#### [AVAILABLE DATA]
(** * Ring hash load balancer: the ring and its lookup

    A shallow embedding of [RingHashLoadBalancer::Ring] from
    [source/common/upstream/ring_hash_lb.cc]: the constructor that builds the
    ring (and, under the [shard_ringhash] runtime feature, the shard index)
    and [chooseHost], the ketama binary search; and of the part of the two
    constructors of [RingHashLoadBalancer] that reads and validates the
    configuration.

    Conventions of the embedding.
    - [uint64_t], [int64_t] and [uint32_t] values are integers in [Z]; the
      places where the source relies on the range of a type are written out
      ([to_u64]).  The signed search indices never leave the [int64_t] range
      for any vector that fits in memory, so they are not wrapped.
    - [operator[]] on a [std::vector] outside its range is undefined behaviour;
      the embedding makes it the outcome [Undefined].
    - The [while] loops run on fuel computed from the loop state: the search
      on the width of its window, the halving loop on the 64 bits of a hash,
      the inner loop of the constructor on [ceil(target_hashes)].  The fuel
      is shown to be enough for the first two, and for the third in exact
      arithmetic; on doubles the third loop does not end once
      [current_hashes + 1] rounds back to [current_hashes], and the outcome
      is then [OutOfFuel].
    - [double] arithmetic is a parameter of the constructor ([DoubleArith]).
      [Binary64.arith] is IEEE-754 double precision on the primitive floats,
      each operation rounded on its own: the arithmetic the code runs on.
      [Exact.arith] is arithmetic on the rationals without rounding.
    - [xxHash64], [murmurHash2], [hashKey] and the initial value of the member
      [rshift_to_shard] are declared outside this file; they are parameters.
    - The embedding is of a build without debug assertions and without trace
      logging: [ASSERT(!key_to_hash.empty())] and the [ENVOY_LOG] lines have
      no counterpart.  [hash_key_buffer] is the string that it holds when the
      hash is taken, the iterator [offset_start] being taken to stay valid
      across the insertions. *)

From Stdlib Require Import ZArith List Lia Bool String Ascii.
From Stdlib Require Import QArith Qround Lqa.
From Stdlib Require Import Sorted Permutation.
From Stdlib Require Import DecimalString DecimalN.
From Stdlib Require PrimFloat FloatOps SpecFloat Uint63 FloatAxioms.
Import ListNotations.

Local Open Scope Z_scope.

(** ** Outcomes of a run *)

Inductive outcome (A : Type) : Type :=
| Ret (a : A)      (* the code returns [a] *)
| Undefined        (* a vector is read outside its range *)
| OutOfFuel.       (* the fuel of a loop ran out (never the case, see the totality lemmas) *)

Arguments Ret {A} a.
Arguments Undefined {A}.
Arguments OutOfFuel {A}.

Definition bind {A B : Type} (m : outcome A) (k : A -> outcome B) : outcome B :=
  match m with
  | Ret a => k a
  | Undefined => Undefined
  | OutOfFuel => OutOfFuel
  end.

Notation "x <- m ;; k" := (bind m (fun x => k))
  (at level 61, m at next level, right associativity).

(** ** Machine integers *)

Definition two64 : Z := 2 ^ 64.

(** Conversion to [uint64_t]. *)
Definition to_u64 (z : Z) : Z := z mod two64.

Definition is_u64 (z : Z) : Prop := 0 <= z < two64.

(** [v.size()] *)
Definition vec_size {A : Type} (v : list A) : Z := Z.of_nat (List.length v).

(** [v[i]] on a vector: defined only inside the range. *)
Definition vec_at {A : Type} (v : list A) (i : Z) : outcome A :=
  if (0 <=? i) && (i <? vec_size v) then
    match nth_error v (Z.to_nat i) with
    | Some a => Ret a
    | None => Undefined
    end
  else Undefined.

(** ** Data model *)

Section RingModel.

Variable Host : Type.

(** [struct RingEntry { uint64_t hash_; HostConstSharedPtr host_; }] *)
Record RingEntry : Type := mkRingEntry {
  hash_ : Z;
  host_ : Host
}.

(** The members of [Ring] that the constructor fills and [chooseHost] reads. *)
Record Ring : Type := mkRing {
  ring_ : list RingEntry;
  ring_shard_ : list Z;
  rshift_to_shard : Z
}.

(** ** chooseHost *)

(** The shard index of a hash, lines 101-108: the split shift, then the
    recomputation taken when bit 63 of [h] is set. *)
Definition plain_shard_index (rshift h : Z) : Z :=
  Z.shiftr (Z.shiftr h (rshift - 1)) 1.

Definition msb_shard_index (rshift h : Z) : Z :=
  Z.shiftr
    (Z.lor (Z.shiftr (Z.land h 0x7FFFFFFFFFFFFFFF) 1) 0x4000000000000000)
    (rshift - 1).

Definition shard_index_of (rshift h : Z) : Z :=
  let shard_index := plain_shard_index rshift h in
  let h_msb := Z.land h 0x8000000000000000 in
  if negb (h_msb =? 0) then msb_shard_index rshift h else shard_index.

(** The [while (true)] loop of lines 121-146.  The result is the value of
    [midp] when the loop is left. *)
Fixpoint search_loop (fuel : nat) (ring : list RingEntry) (h lowp highp : Z)
  : outcome Z :=
  match fuel with
  | O => OutOfFuel
  | S fuel' =>
      let midp := Z.quot (lowp + highp) 2 in
      if midp =? vec_size ring then Ret 0
      else
        e <- vec_at ring midp ;;
        let midval := hash_ e in
        midval1 <- (if midp =? 0 then Ret 0
                    else e1 <- vec_at ring (midp - 1) ;; Ret (hash_ e1)) ;;
        if (h <=? midval) && (midval1 <? h) then Ret midp
        else
          let lowp' := if midval <? h then midp + 1 else lowp in
          let highp' := if midval <? h then highp else midp - 1 in
          if highp' <? lowp' then Ret 0
          else search_loop fuel' ring h lowp' highp'
  end.

(** Fuel for the search: one more than the width of the window. *)
Definition search_fuel (lowp highp : Z) : nat := S (Z.to_nat (highp - lowp + 1)).

(** The window of the search, lines 97-118: the shard of [h] under the
    runtime feature, the whole ring otherwise. *)
Definition search_window (shard_ringhash : bool) (r : Ring) (h : Z)
  : outcome (Z * Z) :=
  if shard_ringhash then
    let shard_index := shard_index_of (rshift_to_shard r) h in
    lowp <- vec_at (ring_shard_ r) shard_index ;;
    highp <- vec_at (ring_shard_ r) (shard_index + 1) ;;
    Ret (lowp, highp)
  else Ret (0, vec_size (ring_ r)).

(** The index [midp] that the search leaves, before the retry offset. *)
Definition choose_midp (shard_ringhash : bool) (r : Ring) (h : Z) : outcome Z :=
  w <- search_window shard_ringhash r h ;;
  search_loop (search_fuel (fst w) (snd w)) (ring_ r) h (fst w) (snd w).

(** [HostConstSharedPtr Ring::chooseHost(uint64_t h, uint32_t attempt) const];
    [None] is [nullptr]. *)
Definition chooseHost (shard_ringhash : bool) (r : Ring) (h attempt : Z)
  : outcome (option Host) :=
  match ring_ r with
  | [] => Ret None
  | _ :: _ =>
      midp <- choose_midp shard_ringhash r h ;;
      let midp' :=
        if 0 <? attempt then to_u64 (midp + attempt) mod vec_size (ring_ r)
        else midp in
      e <- vec_at (ring_ r) midp' ;;
      Ret (Some (host_ e))
  end.

End RingModel.

Arguments mkRingEntry {Host} _ _.
Arguments hash_ {Host} _.
Arguments host_ {Host} _.
Arguments mkRing {Host} _ _ _.
Arguments ring_ {Host} _.
Arguments ring_shard_ {Host} _.
Arguments rshift_to_shard {Host} _.
Arguments search_loop {Host} _ _ _ _ _.
Arguments search_window {Host} _ _ _.
Arguments choose_midp {Host} _ _ _.
Arguments chooseHost {Host} _ _ _ _.

(** ** Arithmetic on [double]

    The constructor computes with [double].  Its embedding takes the
    arithmetic as a structure, with two instances: [binary64], the IEEE-754
    double precision arithmetic of the machine, which is what the code runs
    on, and [exact], arithmetic on the rationals without rounding, which is
    what the comments of the constructor reason in. *)

Record DoubleArith : Type := mkDoubleArith {
  double : Type;
  d_of_u64 : Z -> double;                 (* the conversion of a [uint64_t] *)
  d_to_u64 : double -> Z;                 (* the conversion to [uint64_t] *)
  d_add : double -> double -> double;
  d_mul : double -> double -> double;
  d_div : double -> double -> double;
  d_ceil : double -> double;              (* [std::ceil] *)
  d_lt : double -> double -> bool         (* [<] *)
}.

(** *** IEEE-754 double precision

    The operations are the primitive binary64 operations, each rounded to
    nearest even on its own.  [std::ceil] and the conversions go through the
    decoding of a float into sign, mantissa and exponent. *)

Module Binary64.

(** The integer of least absolute value that is not below [x]; 0 when [x] is
    not finite. *)
Definition ceil_Z (x : PrimFloat.float) : Z :=
  match FloatOps.Prim2SF x with
  | SpecFloat.S754_finite s m e =>
      let v := if s then Z.neg m else Z.pos m in
      if 0 <=? e then v * 2 ^ e else - ((- v) / 2 ^ (- e))
  | _ => 0
  end.

(** [x] with its fraction dropped; 0 when [x] is not finite. *)
Definition trunc_Z (x : PrimFloat.float) : Z :=
  match FloatOps.Prim2SF x with
  | SpecFloat.S754_finite s m e =>
      let v := if s then Z.neg m else Z.pos m in
      if 0 <=? e then v * 2 ^ e else Z.quot v (2 ^ (- e))
  | _ => 0
  end.

(** The float nearest to a [uint64_t].  Above [2^63] the halved value is
    converted, its lowest bit keeping track of the bit that was dropped. *)
Definition of_u64 (z : Z) : PrimFloat.float :=
  if z <? 2 ^ 63 then PrimFloat.of_uint63 (Uint63.of_Z z)
  else PrimFloat.mul
         (PrimFloat.of_uint63 (Uint63.of_Z (Z.lor (z / 2) (z mod 2))))
         (PrimFloat.of_uint63 (Uint63.of_Z 2)).

(** [std::ceil]: a float with a non-negative exponent is whole already. *)
Definition ceil (x : PrimFloat.float) : PrimFloat.float :=
  match FloatOps.Prim2SF x with
  | SpecFloat.S754_finite s m e =>
      if 0 <=? e then x
      else if ceil_Z x <? 0
           then PrimFloat.opp (PrimFloat.of_uint63 (Uint63.of_Z (- ceil_Z x)))
           else PrimFloat.of_uint63 (Uint63.of_Z (ceil_Z x))
  | _ => x
  end.

Definition arith : DoubleArith :=
  mkDoubleArith PrimFloat.float of_u64 trunc_Z
    PrimFloat.add PrimFloat.mul PrimFloat.div ceil PrimFloat.ltb.

End Binary64.

(** A double that is finite and above 0, as a normalized weight is. *)
Definition finite_positive (x : PrimFloat.float) : bool :=
  match FloatOps.Prim2SF x with
  | SpecFloat.S754_finite false _ _ => true
  | _ => false
  end.

(** A decoded double that is not below 0: a zero, a NaN, or a finite or
    infinite value of positive sign. *)
Definition not_negative (s : SpecFloat.spec_float) : Prop :=
  match s with
  | SpecFloat.S754_finite true _ _ | SpecFloat.S754_infinity true => False
  | _ => True
  end.

(** *** Exact arithmetic *)

Module Exact.

Definition lt (a b : Q) : bool := if Qlt_le_dec a b then true else false.

Definition trunc_Z (x : Q) : Z := Z.quot (Qnum x) (Z.pos (Qden x)).

Definition ceil (x : Q) : Q := inject_Z (Qceiling x).

Definition arith : DoubleArith :=
  mkDoubleArith Q inject_Z trunc_Z Qplus Qmult Qdiv ceil lt.

End Exact.

(** ** The constructor *)

(** [envoy::config::cluster::v3::Cluster::RingHashLbConfig::HashFunction] *)
Inductive HashFunction : Type :=
| XX_HASH
| MURMUR_HASH_2.

(** The gauges of [RingHashLoadBalancerStats]. *)
Inductive Gauge : Type :=
| size_
| min_hashes_per_host_
| max_hashes_per_host_.
Lemma encode_column_spec (drop_first : bool) (h : heap) (r : ref)
    (a : array2 cell) (index : Z) :
  h !! r = Some a → wf a → rows a ≠ [] →
  (0 ≤ index < Z.of_nat (ncols a))%Z →
  sortable (column (Z.to_nat index) a) = true →
  encode_column drop_first r index h =
    (Ok (S (length h)),
     (h ++ [Array2 (ncols a - 1) (map (delete (Z.to_nat index)) (rows a))])
       ++ [encode_value drop_first a (Z.to_nat index)]).
Proof.
  intros Hr Hwf Hne Hi Hsort.
  set (j := Z.to_nat index) in *.
  assert (Hj : (j < ncols a)%nat) by lia.
  unfold encode_column.
  unfold mbind at 1, ST_bind at 1, deref at 1. rewrite Hr.
  unfold mbind at 1, ST_bind at 1, lift at 1, getcol, norm_index.
  rewrite decide_True by lia. cbn [mbind result_bind]. fold j.
  unfold mbind at 1, ST_bind at 1, lift at 1.
  rewrite (np_unique_sortable _ Hsort).
  change (if drop_first then drop 1 (unique_values (column j a))
          else unique_values (column j a))
    with (levels drop_first (column j a)).
  set (lv := levels drop_first (column j a)).
  unfold mbind at 1, ST_bind at 1, lift at 1, np_delete, norm_index.
  rewrite decide_True by lia. cbn [mbind result_bind]. fold j.
  unfold mbind at 1, ST_bind at 1, alloc at 1.
  unfold mbind at 1, ST_bind at 1, deref at 1.
  rewrite lookup_app_r by lia. rewrite Nat.sub_diag. cbn [lookup list_lookup].
  assert (Hb : slice_bound (ncols a - 1) index = j).
  { unfold slice_bound. rewrite decide_False by lia. lia. }
  unfold cols_before, cols_from. cbn [ncols rows]. rewrite Hb.
  assert (Hcol : ∃ x col', column j a = x :: col').
  { pose proof (length_column j a Hwf Hj) as Hl. unfold nrows in Hl.
    destruct (column j a) as [|x col']; [|by eauto].
    destruct (rows a); [done|simpl in Hl; lia]. }
  destruct Hcol as (x & col' & Hcol).
  assert (Hoh : np_array_of_lists (map (indicators lv) (column j a)) =
                Nd2 (Array2 (length lv) (map (indicators lv) (column j a)))).
  { rewrite Hcol. cbn [map np_array_of_lists]. by rewrite length_indicators. }
  rewrite Hoh.
  unfold mbind at 1, ST_bind at 1, lift at 1. cbn [np_hstack].
  rewrite decide_True
    by (unfold nrows; cbn [rows]; rewrite !length_map;
        apply eq_sym, (length_column j a Hwf Hj)).
  cbn [ncols rows].
  rewrite decide_True
    by (unfold nrows; cbn [rows]; rewrite length_zip_with, !length_map;
        pose proof (length_column j a Hwf Hj) as Hl; unfold nrows in Hl; lia).
  cbn [ncols rows]. unfold alloc.
  unfold column at 1. rewrite hstack_rows.
  2:{ eapply Forall_impl; [exact Hwf|]. intros r0 Hr0. simpl in Hr0. lia. }
  unfold encode_value. fold lv.
  rewrite length_app. cbn [length].
  replace (length h + 1)%nat with (S (length h)) by lia.
  replace (j + length lv + (ncols a - 1 - j))%nat
    with (ncols a - 1 + length lv)%nat by lia.
  reflexivity.
Qed.

(** ** The whole loop, on the values of the tables *)

Lemma length_splice_row (j : nat) (lv row : list cell) :
  (j < length row)%nat →
  length (splice_row j lv row) = (length row - 1 + length lv)%nat.
Proof.
  intros Hj. unfold splice_row.
  destruct (lookup_lt_is_Some_2 row j Hj) as [x ->].
  rewrite !length_app, length_take, length_indicators, length_drop. lia.
Qed.

Lemma wf_encode_value (drop_first : bool) (a : array2 cell) (j : nat) :
  wf a → (j < ncols a)%nat → wf (encode_value drop_first a j).
Proof.
  unfold wf, encode_value. cbn [ncols rows]. intros Hwf Hj.
  rewrite Forall_map. eapply Forall_impl; [exact Hwf|].
  intros row Hrow. simpl in *. rewrite length_splice_row by lia. lia.
Qed.

Lemma rows_encode_value_nonempty (drop_first : bool) (a : array2 cell) (j : nat) :
  rows a ≠ [] → rows (encode_value drop_first a j) ≠ [].
Proof. unfold encode_value. cbn [rows]. by destruct (rows a). Qed.

Lemma for_each_encode (drop_first : bool) (l : list Z) :
  ∀ (h : heap) (r : ref) (a : array2 cell),
    h !! r = Some a → wf a → rows a ≠ [] → steps_ok drop_first a l →
    ∃ ext r',
      for_each (encode_column drop_first) l r h = (Ok r', h ++ ext) ∧
      (h ++ ext) !! r' = Some (encode_all drop_first a l) ∧
      (r' = r ∨ (length h ≤ r')%nat).
Proof.
  induction l as [|i l IH]; intros h r a Hr Hwf Hne Hok.
  - exists [], r. rewrite app_nil_r. by auto.
  - destruct Hok as (Hi & Hsort & Hok).
    cbn [for_each]. unfold mbind, ST_bind.
    rewrite (encode_column_spec drop_first h r a i Hr Hwf Hne Hi Hsort).
    set (d := Array2 (ncols a - 1) (map (delete (Z.to_nat i)) (rows a))).
    set (e := encode_value drop_first a (Z.to_nat i)) in *.
    destruct (IH ((h ++ [d]) ++ [e]) (S (length h)) e) as (ext & r' & Hrun & Hlook & Hr').
    + rewrite lookup_app_r by (rewrite length_app; simpl; lia).
      rewrite length_app. simpl. by replace (S (length h) - (length h + 1))%nat with 0%nat by lia.
    + apply wf_encode_value; [done|lia].
    + by apply rows_encode_value_nonempty.
    + done.
    + exists ([d; e] ++ ext), r'.
      replace (h ++ [d; e] ++ ext) with (((h ++ [d]) ++ [e]) ++ ext)
        by (by rewrite <- !app_assoc).
      split; [done|]. split; [done|]. right.
      destruct Hr' as [->|Hr']; [lia|].
      rewrite !length_app in Hr'. simpl in Hr'. lia.
Qed.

#### [WORK ORDER]
Once you find the line with "(** [v[i]] on a" in the entries above, output it and each line after it up to and including the line with "(** [struct RingEntry", and nothing else.

#### [SOLUTION FOR THIS TASK]
(** [v[i]] on a vector: defined only inside the range. *)
Definition vec_at {A : Type} (v : list A) (i : Z) : outcome A :=
  if (0 <=? i) && (i <? vec_size v) then
    match nth_error v (Z.to_nat i) with
    | Some a => Ret a
    | None => Undefined
    end
  else Undefined.

(** ** Data model *)

Section RingModel.

Variable Host : Type.

(** [struct RingEntry { uint64_t hash_; HostConstSharedPtr host_; }] *)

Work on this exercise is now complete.